What is the Wat Opot Children’s Community?

The Wat Opot Children’s Community (WOCC) was started as the Wat Opot Project, an AIDS hospice, in 2002, when anti-retroviral (ARV) medicines were not yet available in Cambodia. In 2004 ARV medication became available to the adult residents of Wat Opot and for the children in 2005. By 2007, the residents went from dying from the virus to being able to live productively with it and the hospice was officially closed. The Wat Opot Project was transformed into the Wat Opot Children’s Community (WOCC) in order to provide residential care for the children who were left behind after their parents or caregivers died.

At that time, it was rare, and perhaps unique in Cambodia, for HIV-infected and non-infected children to live together as family, sharing homes and meals and playing together. This set an example for the community, and its effect on increasing tolerance and diminishing fear cannot be overstated. Many orphanages are simply holding tanks, where children are warehoused until they come of age. Wat Opot is a loving extended family, a place where former kids (now adults) spend their summer break and return to on holidays, sometimes bringing their own new families.

In addition to our young residents, WOCC continues to financially support our former child residents who are either attending trade school or university in Phnom Penh When funds permit, we can support impoverished children/young adults from the surrounding villages as they pursue an education.

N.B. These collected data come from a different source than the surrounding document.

(** * go-dbase: the table/memo I/O engine and the value codec

    A shallow embedding of the I/O engine of the package (Close, readMemo,
    writeMemo, writeMemoHeader, readRow, writeRow, Search, GoTo, Skip) and
    of [interpreter.go] (dataToValue, getCRepresentation,
    getYRepresentation, toBinary), followed by the properties of the
    specification that concern them.

    Conventions.
    - Fixed-width Go integers are [Z] with the wrap-around written out
      ([uint32], [int64], ...).
    - A byte is [Byte.byte]; a [[]byte] and a Go [string] are [list byte].
    - A Go function returning [(T, error)] returns a [result T], one
      returning [error] an [option error]; a method that mutates the handle
      takes a [DBF] and returns the new one.
    - The operating system is part of the state: a [File] carries its bytes,
      its cursor and a fault oracle telling which system calls fail.
    - The mutexes are not modelled: every function here runs alone. *)

From Stdlib Require Import ZArith List Lia Bool String Ascii.
From Stdlib Require Import Strings.Byte.
From Stdlib Require Import Floats.SpecFloat.
Import ListNotations.
Local Open Scope Z_scope.


(* ================================================================= *)
(** ** Machine integers and bytes *)

Definition byte := Byte.byte.

Definition b2z (b : byte) : Z := Z.of_N (Byte.to_N b).

(** [byte(v)]: the low eight bits of an integer. *)
Definition z2b (z : Z) : byte :=
  match Byte.of_N (Z.to_N (Z.land z 255)) with
  | Some b => b
  | None => Byte.x00
  end.

Definition uint8 (z : Z) : Z := z mod 2 ^ 8.
Definition uint16 (z : Z) : Z := z mod 2 ^ 16.
Definition uint32 (z : Z) : Z := z mod 2 ^ 32.
Definition uint64 (z : Z) : Z := z mod 2 ^ 64.
Definition int32 (z : Z) : Z := (z + 2 ^ 31) mod 2 ^ 32 - 2 ^ 31.
Definition int64 (z : Z) : Z := (z + 2 ^ 63) mod 2 ^ 64 - 2 ^ 63.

Watt Opot receives children from Social Services as they are called upon to investigate vulnerable children in the Takeo Province. Home assessments are completed on each new case determining whether the child can stay with her/his family (and attend school) with some financial help or if it’s a destructive situation whereas the child’s physical or emotional health is in danger.

When a child is placed in our care every means available are used keep them in touch with their biological family including ongoing visits and evaluations to try and reunify them in the future if possible.